◆ TO DO
Tally how many lines in the data below include "props", then please reply with only that figure.
------ DATASET ENTRIES ------
(** C10 as stated fails: at the scroll offset -2000 the index range is
    [0 .. -18], inverted, and [slice(0, -17)] counts its end from the
    back of the dataset, so three items are rendered. *)
Lemma negative_end_counts_from_back :
  startIndex shortList (stateAt (-2000) 600) = JS.ofZ 0 ∧
  endIndex shortList (stateAt (-2000) 600) = JS.ofZ (-18) ∧
  visibleData shortList (stateAt (-2000) 600) = replicate 3 (withId 1) ∧
  ¬ (∀ a e : Z,
       startIndex shortList (stateAt (-2000) 600) = JS.ofZ a →
       endIndex shortList (stateAt (-2000) 600) = JS.ofZ e →
       e < a ∨ Z.of_nat (length (props.data shortList)) ≤ a →
       visibleData shortList (stateAt (-2000) 600) = []).
Proof.
  assert (startIndex shortList (stateAt (-2000) 600) = JS.ofZ 0) as Ha.
  { unfold shortList. rewrite (demo_startIndex _ _ _ 5) by done.
    by vm_compute. }
  assert (endIndex shortList (stateAt (-2000) 600) = JS.ofZ (-18)) as He.
  { unfold shortList. rewrite (demo_endIndex _ _ _ 5) by done.
    by vm_compute. }
  assert (visibleData shortList (stateAt (-2000) 600)
          = replicate 3 (withId 1)) as Hvis by (by vm_compute).
  split; [done|]. split; [done|]. split; [done|].
  intros Hclaim. specialize (Hclaim 0 (-18) Ha He).
  rewrite Hvis in Hclaim. discriminate Hclaim. lia.
Qed.

(** The sliced list does not grow when the container shrinks, on
    non-negative scroll offset and buffer. *)
Lemma visibleData_shrinks (p : props.t) (st st' : State) (s H H' b h : Qc) :
  scrollTop st = JS.Fin s → scrollTop st' = JS.Fin s →
  containerHeight st = JS.Fin H → containerHeight st' = JS.Fin H' →
  buffer p = JS.Fin b → props.itemHeight p = JS.Fin h →
  (0 < h)%Qc → (0 ≤ s)%Qc → (0 ≤ b)%Qc → (0 ≤ H')%Qc → (H' ≤ H)%Qc →
  (length (visibleData p st') ≤ length (visibleData p st))%nat.
Proof.
  intros Hs Hs' HH HH' Hb Hh Hpos Hs0 Hb0 HH0 Hle.
  assert (0 ≤ H)%Qc as HH1 by (by eapply Qcle_trans).
  rewrite (visibleData_length p st' s H' b h),
    (visibleData_length p st s H b h) by done.
  pose proof (endZ_mono s H b h Hpos (length (props.data p)) H' Hle).
  lia.
Qed.

(** ** More arithmetic of the window *)

Section RoundingShift.

Local Open Scope Qc_scope.

(** The floor is the only integer [z] with [z <= x < z + 1]. *)
Lemma floor_unique (x : Qc) (z : Z) :
  Qc_of_Z z ≤ x → x < Qc_of_Z z + 1 → Qfloor x = z.
Proof.
  intros Hle Hlt.
  pose proof (floor_le x) as Hf1. pose proof (lt_floor x) as Hf2.
  apply Z.le_antisymm; apply Z_le_Qc.
  - eapply Qcle_lt_trans; [apply Hf1|apply Hlt].
  - eapply Qcle_lt_trans; [apply Hle|apply Hf2].
Qed.

Lemma ceiling_unique (x : Qc) (z : Z) :
  Qc_of_Z z - 1 < x → x ≤ Qc_of_Z z → Qceiling x = z.
Proof.
  intros Hlt Hle.
  pose proof (le_ceiling x) as Hc1. pose proof (ceiling_lt x) as Hc2.
  apply Z.le_antisymm; apply Z_le_Qc.
  - assert (Qc_of_Z (Qceiling x) - 1 < Qc_of_Z z) as Hs
      by (eapply Qclt_le_trans; [apply Hc2|apply Hle]).
    clear -Hs. qc_lra.
  - assert (Qc_of_Z z - 1 < Qc_of_Z (Qceiling x)) as Hs
      by (eapply Qclt_le_trans; [apply Hlt|apply Hc1]).
    clear -Hs. qc_lra.
Qed.

Lemma floor_sub_Z (x : Qc) (n : Z) :
  Qfloor (x - Qc_of_Z n)%Qc = (Qfloor x - n)%Z.
Proof.
  pose proof (floor_le x) as Hf1. pose proof (lt_floor x) as Hf2.
  apply floor_unique; rewrite Z2Qc_inj_sub; qc_lra.
Qed.

Lemma ceiling_add_Z (x : Qc) (n : Z) :
  Qceiling (x + Qc_of_Z n)%Qc = (Qceiling x + n)%Z.
Proof.
  pose proof (le_ceiling x) as Hc1. pose proof (ceiling_lt x) as Hc2.
  apply ceiling_unique; rewrite Z2Qc_inj_add; qc_lra.
Qed.

End RoundingShift.

Section WindowShape.

Local Open Scope Qc_scope.

Variables s H h : Qc.
Hypothesis Hpos : 0 < h.

(** With a whole number [B] of buffer items the start index is [B]
    items above the item at the scroll offset, stopping at 0. *)
Lemma startZ_integer_buffer (B : Z) :
  startZ s (Qc_of_Z B) h = Z.max 0 (Qfloor (s / h)%Qc - B).
Proof.
  unfold startZ.
  destruct (clamp0_cases (s - Qc_of_Z B * h)) as [[Hgt ->]|[Hle ->]].
  - rewrite start_quotient by done. rewrite floor_sub_Z.
    apply (div_lt_mono _ _ h Hpos) in Hgt.
    rewrite zero_div, start_quotient in Hgt by done.
    pose proof (lt_floor (s / h)) as Hf.
    assert (Qc_of_Z B < Qc_of_Z (Qfloor (s / h)%Qc) + 1) as HB
      by (clear -Hgt Hf; qc_lra).
    apply Z_le_Qc in HB. lia.
  - rewrite zero_div. rewrite <- Z2Qc_inj_0, floor_ofZ.
    apply (div_le_mono _ _ h Hpos) in Hle.
    rewrite zero_div, start_quotient in Hle by done.
    pose proof (floor_le (s / h)) as Hf.
    assert (Qc_of_Z (Qfloor (s / h)%Qc) < Qc_of_Z B + 1) as HB
      by (clear -Hle Hf; qc_lra).
    apply Z_le_Qc in HB. lia.
Qed.

(** ... and the end index is [B] items below the item at the bottom
    edge of the container, stopping at the last item. *)
Lemma endZ_integer_buffer (L : nat) (B : Z) :
  endZ L s H (Qc_of_Z B) h =
  Z.min (Z.of_nat L - 1) (Qceiling ((s + H) / h)%Qc + B).
Proof.
  unfold endZ. rewrite end_quotient by done.
  by rewrite ceiling_add_Z, <- div_plus.
Qed.

Lemma clamp0_mono (x y : Qc) : x ≤ y → clamp0 x ≤ clamp0 y.
Proof.
  intros Hxy.
  destruct (clamp0_cases x) as [[Hx ->]|[Hx ->]];
    destruct (clamp0_cases y) as [[Hy ->]|[Hy ->]]; try done.
  - by eapply Qcle_trans.
  - by apply Qclt_le_weak.
Qed.

(** Both indices grow with the scroll offset. *)
Lemma startZ_mono (b s' : Qc) : s ≤ s' → (startZ s b h ≤ startZ s' b h)%Z.
Proof.
  intros Hle. unfold startZ. apply floor_mono, div_le_mono; [done|].
  apply clamp0_mono. unfold Qcminus. by apply Qcplus_le_mono_r.
Qed.

Lemma endZ_mono_scroll (L : nat) (b s' : Qc) :
  s ≤ s' → (endZ L s H b h ≤ endZ L s' H b h)%Z.
Proof.
  intros Hle. unfold endZ. apply Z.min_le_compat_l, ceiling_mono.
  apply div_le_mono; [done|].
  by do 2 apply Qcplus_le_mono_r.
Qed.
------
◆ RESULT OF THE EXERCISE
4